• TASK TO COMPLETE: A single number is the answer: the count of lines in the listing below that contain "eexists".

────────────────────────────────────────

(** * Storage provisioning script: [src/scripts/setupStorage.ts]

    A shallow embedding of the provisioning script.  The script is a
    straight-line sequence of remote calls, local file-system calls and
    console output, wrapped in one [try]/[catch].  It is embedded as a
    finite tree of effects ([prog]); a run is the execution of that tree
    against a [World], an oracle that answers every call (by returning a
    value or by throwing) and that may look at the whole history of the run.
    The trace of a run lists, in order, every call with its outcome and every
    console line. *)

From Stdlib Require Import String Ascii List ZArith Lia Bool DecimalString.
Import ListNotations.
Local Open Scope string_scope.
Local Open Scope list_scope.

(** String concatenation, JavaScript's [+] on strings and the splicing of
    template literals. *)
Infix "+++" := String.append (at level 60, right associativity).

(* ================================================================== *)
(** ** JavaScript strings *)
(* ================================================================== *)

(** File names and messages are byte strings.  An ASCII byte never occurs
    inside the UTF-8 encoding of a non-ASCII character, so suffix tests
    against ASCII patterns agree with the tests on UTF-16 code units. *)

Definition dquote : string := String (ascii_of_nat 34) EmptyString.
Definition newline : string := String (ascii_of_nat 10) EmptyString.

Fixpoint map_string (f : ascii -> ascii) (s : string) : string :=
  match s with
  | EmptyString => EmptyString
  | String c r => String (f c) (map_string f r)
  end.

(** [String.prototype.includes]. *)
Fixpoint includes (s needle : string) : bool :=
  prefix needle s ||
  match s with
  | EmptyString => false
  | String _ r => includes r needle
  end.

Definition lower_ascii (c : ascii) : ascii :=
  let n := nat_of_ascii c in
  if (65 <=? n)%nat && (n <=? 90)%nat then ascii_of_nat (n + 32) else c.

Definition upper_ascii (c : ascii) : ascii :=
  let n := nat_of_ascii c in
  if (97 <=? n)%nat && (n <=? 122)%nat then ascii_of_nat (n - 32) else c.

(** [String.prototype.toLowerCase] on ASCII text. *)
Definition toLowerCase (s : string) : string := map_string lower_ascii s.

(** [s.replace(/ /g, "_")]. *)
Definition replace_spaces (s : string) : string :=
  map_string (fun c => if Ascii.eqb c " " then "_"%char else c) s.

(** [s.substring(n)]. *)
Fixpoint substring_from (n : nat) (s : string) : string :=
  match n, s with
  | O, _ => s
  | S n', String _ r => substring_from n' r
  | S _, EmptyString => EmptyString
  end.

(** Decimal rendering of [files.length] inside a template literal. *)
Definition string_of_nat (n : nat) : string :=
  NilEmpty.string_of_uint (Nat.to_uint n).

(* ------------------------------------------------------------------ *)
(** *** The regular expression [/\.(jpg|jpeg|png|gif)$/i] *)

(** Canonicalize of the regular-expression semantics without the [u] flag:
    a character is compared through its upper-case form. *)
Definition canonicalize (c : ascii) : ascii := upper_ascii c.

(** Matches the literal [pat] at the start of [s], ignoring case, and
    returns the rest of the input. *)
Fixpoint match_literal_ci (pat s : string) : option string :=
  match pat with
  | EmptyString => Some s
  | String p pat' =>
      match s with
      | EmptyString => None
      | String c s' =>
          if Ascii.eqb (canonicalize p) (canonicalize c)
          then match_literal_ci pat' s' else None
      end
  end.

Definition image_alternatives : list string := ["jpg"; "jpeg"; "png"; "gif"].

(** The pattern anchored at the first character of [s]: a dot, one of the
    alternatives (tried in order), then the end of the input. *)
Definition match_here (s : string) : bool :=
  match s with
  | String c r =>
      Ascii.eqb c "." &&
      existsb (fun alt =>
                 match match_literal_ci alt r with
                 | Some EmptyString => true
                 | _ => false
                 end) image_alternatives
  | EmptyString => false
  end.

(** [file.match(/\.(jpg|jpeg|png|gif)$/i)] as a truth value: the pattern is
    tried at every start position, left to right. *)
Fixpoint image_regex_test (s : string) : bool :=
  match_here s ||
  match s with
  | EmptyString => false
  | String _ r => image_regex_test r
  end.

(* ================================================================== *)
(** ** Node's [path] module (POSIX) *)
(* ================================================================== *)

Module path.

Fixpoint split_slash (s : string) : list string :=
  match s with
  | EmptyString => [EmptyString]
  | String c r =>
      if Ascii.eqb c "/" then EmptyString :: split_slash r
      else match split_slash r with
           | seg :: segs => String c seg :: segs
           | [] => [String c EmptyString]
           end
  end.

(** One segment of [normalizeString]; [acc] is the stack of kept
    segments, last one first. *)
Definition push_segment (allowAboveRoot : bool) (acc : list string) (seg : string)
  : list string :=
  if String.eqb seg EmptyString || String.eqb seg "." then acc
  else if String.eqb seg ".." then
    match acc with
    | top :: below =>
        if String.eqb top ".." then (if allowAboveRoot then seg :: acc else acc)
        else below
    | [] => if allowAboveRoot then [seg] else []
    end
  else seg :: acc.

Definition normalizeString (p : string) (allowAboveRoot : bool) : string :=
  String.concat "/" (List.rev (fold_left (push_segment allowAboveRoot) (split_slash p) [])).

Definition last_char (s : string) : option ascii :=
  match String.length s with
  | O => None
  | S n => String.get n s
  end.

Definition is_slash (c : option ascii) : bool :=
  match c with
  | Some c => Ascii.eqb c "/"
  | None => false
  end.

Definition normalize (p : string) : string :=
  if String.eqb p EmptyString then "."
  else
    let isAbsolute := is_slash (String.get 0 p) in
    let trailingSeparator := is_slash (last_char p) in
    let q := normalizeString p (negb isAbsolute) in
    if String.eqb q EmptyString then
      (if isAbsolute then "/" else if trailingSeparator then "./" else ".")
    else
      let q := if trailingSeparator then q +++ "/" else q in
      if isAbsolute then "/" +++ q else q.

(** [path.join(a, b)]: empty arguments are skipped. *)
Definition join (a b : string) : string :=
  if String.eqb a EmptyString then
    (if String.eqb b EmptyString then "." else normalize b)
  else if String.eqb b EmptyString then normalize a
  else normalize (a +++ "/" +++ b).

(** State of the backwards scan of [path.extname]. *)
Record scan := {
  startDot : Z;
  startPart : Z;
  end_ : Z;
  matchedSlash : bool;
  preDotState : Z
}.

Definition scan0 : scan :=
  {| startDot := -1; startPart := 0; end_ := -1;
     matchedSlash := true; preDotState := 0 |}.
(** The lines [a:] and [- x]: the second is a dash line read with the
    root object as current container, and the tree holds an empty array
    under [a], where the line [a:] alone gives an empty object. *)
Lemma mismatched_line_changes_tree :
  exists st current below,
    for_loop strtod_none ["a:"; "- x"] 0 ["a:"] (initial_state []) = Some st /\
    pop_phase (LeadingIndent "- x") (stack st) = current :: below /\
    Str.empty (Trim "- x") = false /\
    starts_with "-" (Trim "- x") = true /\
    is_array current = false /\
    parse_tree strtod_none [] ("a:" ++ String Str.LF "- x") = Some (Object [("a", Array [])]) /\
    parse_tree strtod_none [] "a:" = Some (Object [("a", Object [])]) /\
    parse_tree strtod_none [] ("a:" ++ String Str.LF "- x") <> parse_tree strtod_none [] "a:".
Proof.
  eexists _, _, _. split; [reflexivity |]. split; [reflexivity |].
  split; [reflexivity |]. split; [reflexivity |]. split; [reflexivity |].
  assert (parse_tree strtod_none [] ("a:" ++ String Str.LF "- x")
          = Some (Object [("a", Array [])])) as H1 by (by vm_compute).
  assert (parse_tree strtod_none [] "a:" = Some (Object [("a", Object [])])) as H2
    by (by vm_compute).
  split; [exact H1 |]. split; [exact H2 |]. rewrite H1, H2. discriminate.
Qed.

Lemma mismatched_line_effect_witness :
  (exists st',
      loop_body strtod_none ["- x"] 0 "- x" (initial_state []) = Some st' /\
      heap st' = heap (initial_state []) /\
      stack st' = pop_phase (LeadingIndent "- x") (stack (initial_state [])) /\
      forall fuel v, read_tree fuel (heap st') v = read_tree fuel (heap (initial_state [])) v) /\
  parse_tree strtod_none [] ("a:" ++ String Str.LF "- x")
  = parse_tree strtod_none [] ("a:" ++ String Str.LF "- y: 1").
Proof.
  pose proof (mismatched_line_effect strtod_none) as (Hstep & _ & Htree).
  split.
  - apply (Hstep ["- x"] 0%nat "- x" (initial_state []) (root_context 0) []).
    + reflexivity.
    + reflexivity.
    + left. split; reflexivity.
  - apply (Htree [] [] _ _ ["a:"] "- x" "- y: 1" []).
    + reflexivity.
    + reflexivity.
    + reflexivity.
    + reflexivity.
    + left. reflexivity.
    + left. reflexivity.
    + reflexivity.
Defined.

(** * A key that is set again *)

Section ReboundKeys.

Variable strtod : string -> strtod_result.


End ReboundKeys.


(** ** Constructing an optional value *)


(** ** Arguments of a transfer *)




(** ** Kinds of deploy *)

(** X7: a deploy made with a [ModuleBytes] payment is a standard payment
    exactly when the module is empty; so one made with [standardPayment] is,
    and its payment carries the amount under [amount]. *)
Theorem makeDeploy_isStandardPayment `{Blake} `{KeyLibrary}
    `{RuntimeArgsCodec} (deployParam : DeployParams.t)
    (session : ExecutableDeployItemJsonWrapper.t) (sessionBytes : ByteArray)
    (moduleBytes : ByteArray) (args : RuntimeArgs.t) (paymentAmount : Z) :
  ExecutableDeployItemJsonWrapper.toBytes session = Ok sessionBytes ->
  (exists deploy,
      makeDeploy deployParam session
        (ExecutableDeployItemJsonWrapper.newModuleBytes moduleBytes args)
      = Ok deploy
      /\ Deploy.isStandardPayment deploy = Nat.eqb (length moduleBytes) 0)
  /\ (exists deploy,
        makeDeploy deployParam session
          (ExecutableDeployItemJsonWrapper.fromExecutionDeployItem
             (ExecutableDeployItem.ofModuleBytes
                (standardPayment paymentAmount)))
        = Ok deploy
        /\ Deploy.isStandardPayment deploy = true
        /\ ExecutableDeployItem.getArgByName
             (ExecutableDeployItem.ofModuleBytes
                (standardPayment paymentAmount)) "amount"
           = Some (CLValue_u512 paymentAmount)).
Proof.
  intros Hs. split.
  - unfold makeDeploy, serializeBody. rewrite Hs, wrapper_toBytes_first.
    cbn [ExecutableDeployItemJsonWrapper.newModuleBytes].
    replace (ExecutableDeployItemJsonWrapper.populated _)
      with [ExecutableDeployItem.ofModuleBytes
              (ModuleBytes.new moduleBytes args)] by reflexivity.
    rewrite item_toBytes_Ok. cbn [result_bind].
    eexists. split; reflexivity.
  - unfold makeDeploy, serializeBody. rewrite Hs, wrapper_toBytes_first.
    replace (ExecutableDeployItemJsonWrapper.populated _)
      with [ExecutableDeployItem.ofModuleBytes (standardPayment paymentAmount)]
      by reflexivity.
    rewrite item_toBytes_Ok. cbn [result_bind].
    eexists. repeat split.
Qed.

(** The stored contract called by name, paid for with 2500000000 motes. *)
Lemma makeDeploy_isStandardPayment_witness :
  exists deploy,
    @makeDeploy demoBlake demoKeys demoCodec demoParams demoSession
      (ExecutableDeployItemJsonWrapper.fromExecutionDeployItem
         (ExecutableDeployItem.ofModuleBytes (standardPayment 2500000000)))
    = Ok deploy
    /\ Deploy.isStandardPayment deploy = true.
Proof.
  destruct (@makeDeploy_isStandardPayment demoBlake demoKeys demoCodec
              demoParams demoSession
              (@StoredContractByName.toBytes demoCodec
                 (StoredContractByName.new "counter" "increment"
                    (RuntimeArgs.fromMap [])))
              [] demoArgs 2500000000 eq_refl)
    as (_ & deploy & Hm & Hstd & _).
  exists deploy. split; assumption.
Defined.
(** The three in-place reversals rotate the slab so the oldest byte comes first. *)
Lemma three_reversals d i : i <= length d ->
  reverse_slice (reverse_slice (reverse_slice d 0 i) i (length d)) 0 (length d)
  = drop i d ++ take i d.
Proof.
  intros Hi.
  assert (reverse_slice d 0 i = reverse (take i d) ++ drop i d) as ->.
  { unfold reverse_slice. by rewrite Nat.sub_0_r, drop_0. }
  set (a := reverse (take i d)).
  assert (length a = i) as Ha by (subst a; rewrite length_reverse, length_take; lia).
  assert (reverse_slice (a ++ drop i d) i (length d) = a ++ reverse (drop i d)) as ->.
  { unfold reverse_slice. rewrite take_app_length', drop_app_length' by lia.
    rewrite firstn_all2 by (rewrite length_drop; lia).
    rewrite (drop_ge (a ++ drop i d)) by (rewrite length_app, length_drop; lia).
    by rewrite app_nil_r. }
  assert (length d = length (a ++ reverse (drop i d))) as ->.
  { rewrite length_app, length_reverse, length_drop. lia. }
  rewrite reverse_slice_whole, reverse_app, reverse_involutive. subst a.
  by rewrite reverse_involutive.
Qed.

Lemma Bytes_ok rb hist : ring_ok rb hist -> (Bytes rb).1 = lastn (size rb) hist.
Proof.
  intros H. destruct (ring_window rb hist H) as [-> Hlen]. destruct H as [Hl Hp Hc Hf Hn].
  unfold Bytes, content in *. destruct (full rb); [|done]. simpl.
  rewrite <-Hl, three_reversals by lia. rewrite firstn_all2; [done|].
  rewrite length_app, length_drop, length_take. lia.
Qed.

Lemma NewHeadTail_ok h t : (0 <= h)%Z -> (0 < t)%Z ->
  exists ht, NewHeadTail h t = Ok ht /\ ht_ok ht [] /\
    headSize ht = Z.to_nat h /\ size (tail ht) = Z.to_nat t.
Proof.
  intros Hh Ht. destruct (NewRing_ok t Ht) as (rb & E & Hok & Hs).
  unfold NewHeadTail. destruct (h <? 0)%Z eqn:Eh; [lia|]. simpl. rewrite E; simpl.
  eexists; split; [done|]. split; [|done]. constructor; simpl; try done.
  - by rewrite length_replicate.
  - lia.
  - by rewrite take_nil.
Qed.
(* ===== verification/StreamObject.v ===== *)
(** * down/stream_object.go: the process-wide registry of per-stream object bags

    A bag is a shared object, so the model has a heap of bags and a registry that maps a
    nonce to a reference into it: two holders of a reference see the same bag, and
    dropping a nonce leaves the object itself to whoever still holds it. *)
From stdpp Require Import base list gmap strings.
From Stdlib Require Import Lia.
From S2P Require Import Prelude Async.

(** A reference to a [*StreamObjects]. *)
Abbreviation bagref := nat.

Record bag_registry := mkReg {
  streamObjectBags : gmap string bagref;
  bag_heap : list (gmap string any);
}.

Definition reg_empty : bag_registry := mkReg ∅ [].

Definition StreamObjectIDKey : string := "up.stream_object_id".

(** [bag.Set(key, v)] on the referenced bag. *)
Definition bag_Set (b : bagref) (key : string) (v : any) (g : bag_registry) : bag_registry :=
  mkReg (streamObjectBags g) (alter (fun m => <[key := v]> m) b (bag_heap g)).

(** [bag.Get(key)]. *)
Definition bag_Get (b : bagref) (key : string) (g : bag_registry) : option any :=
  bag_heap g !! b ≫= fun m => m !! key.

Definition LookupStreamObjectBag (nonce : string) (g : bag_registry) : option bagref :=
  if decide (nonce = EmptyString) then None else streamObjectBags g !! nonce.

(** The bag and whether it was already there. *)
Definition InsertStreamObjectBag (nonce : string) (g : bag_registry) :
    bagref * bool * bag_registry :=
  match streamObjectBags g !! nonce with
  | Some existing => (existing, true, g)
  | None =>
      let b := length (bag_heap g) in
      (b, false, mkReg (<[nonce := b]> (streamObjectBags g)) (bag_heap g ++ [∅]))
  end.

Definition DropStreamObjectBag (nonce : string) (g : bag_registry) : bag_registry :=
  if decide (nonce = EmptyString) then g
  else mkReg (delete nonce (streamObjectBags g)) (bag_heap g).

Definition StreamObjectBagCount (g : bag_registry) : nat := base.size (streamObjectBags g).

(** ** Well-formedness: registered references are allocated and not shared *)

Record reg_ok (g : bag_registry) : Prop := {
  reg_alloc : forall n b, streamObjectBags g !! n = Some b -> b < length (bag_heap g);
  reg_inj : forall n m b, streamObjectBags g !! n = Some b ->
              streamObjectBags g !! m = Some b -> n = m;
}.

Lemma reg_empty_ok : reg_ok reg_empty.
Proof. split; intros *; simpl; by rewrite lookup_empty. Qed.

Lemma bag_Set_ok b k v g : reg_ok g -> reg_ok (bag_Set b k v g).
Proof. intros [Ha Hi]. split; simpl; [|done]. intros. rewrite length_alter. eauto. Qed.

Lemma Insert_ok n g b l g' :
  reg_ok g -> InsertStreamObjectBag n g = (b, l, g') -> reg_ok g'.
Proof.
  intros [Ha Hi]. unfold InsertStreamObjectBag.
  destruct (streamObjectBags g !! n) eqn:E; intros [= <- <- <-]; [done|].
  split; simpl; intros *; rewrite ?length_app; simpl; rewrite !lookup_insert; repeat case_decide;
    intros; simplify_eq; try done; eauto.
  - lia.
  - match goal with H : _ !! _ = Some _ |- _ => apply Ha in H; lia end.
  - match goal with H : _ !! _ = Some _ |- _ => apply Ha in H; lia end.
  - match goal with H : _ !! _ = Some _ |- _ => apply Ha in H; lia end.
Qed.

Lemma Drop_ok n g : reg_ok g -> reg_ok (DropStreamObjectBag n g).
Proof.
  intros [Ha Hi]. unfold DropStreamObjectBag. case_decide; [done|].
  split; simpl; intros *; rewrite ?lookup_delete; repeat case_decide; naive_solver.
Qed.
#[export] Hint Resolve reg_empty_ok bag_Set_ok Drop_ok : transit.

Lemma bag_Get_Set_same b k v g :
  b < length (bag_heap g) -> bag_Get b k (bag_Set b k v g) = Some v.
Proof.
  intros Hb. unfold bag_Get, bag_Set; simpl.
  destruct (lookup_lt_is_Some_2 (bag_heap g) b Hb) as [m Hm].
  rewrite list_lookup_alter_eq, Hm; simpl. by rewrite lookup_insert_eq.
Qed.

Lemma bag_Get_Set_other b b' k k' v g :
  (b ≠ b' \/ k ≠ k') -> bag_Get b' k' (bag_Set b k v g) = bag_Get b' k' g.
Proof.
  intros Hn. unfold bag_Get, bag_Set; simpl.
  destruct (decide (b = b')) as [->|].
  - rewrite list_lookup_alter_eq. destruct (bag_heap g !! b') as [m|]; simpl; [|done].
    rewrite lookup_insert_ne; [done|]. naive_solver.
  - by rewrite list_lookup_alter_ne.
Qed.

────────────────────────────────────────

• EXERCISE RESPONSE: 4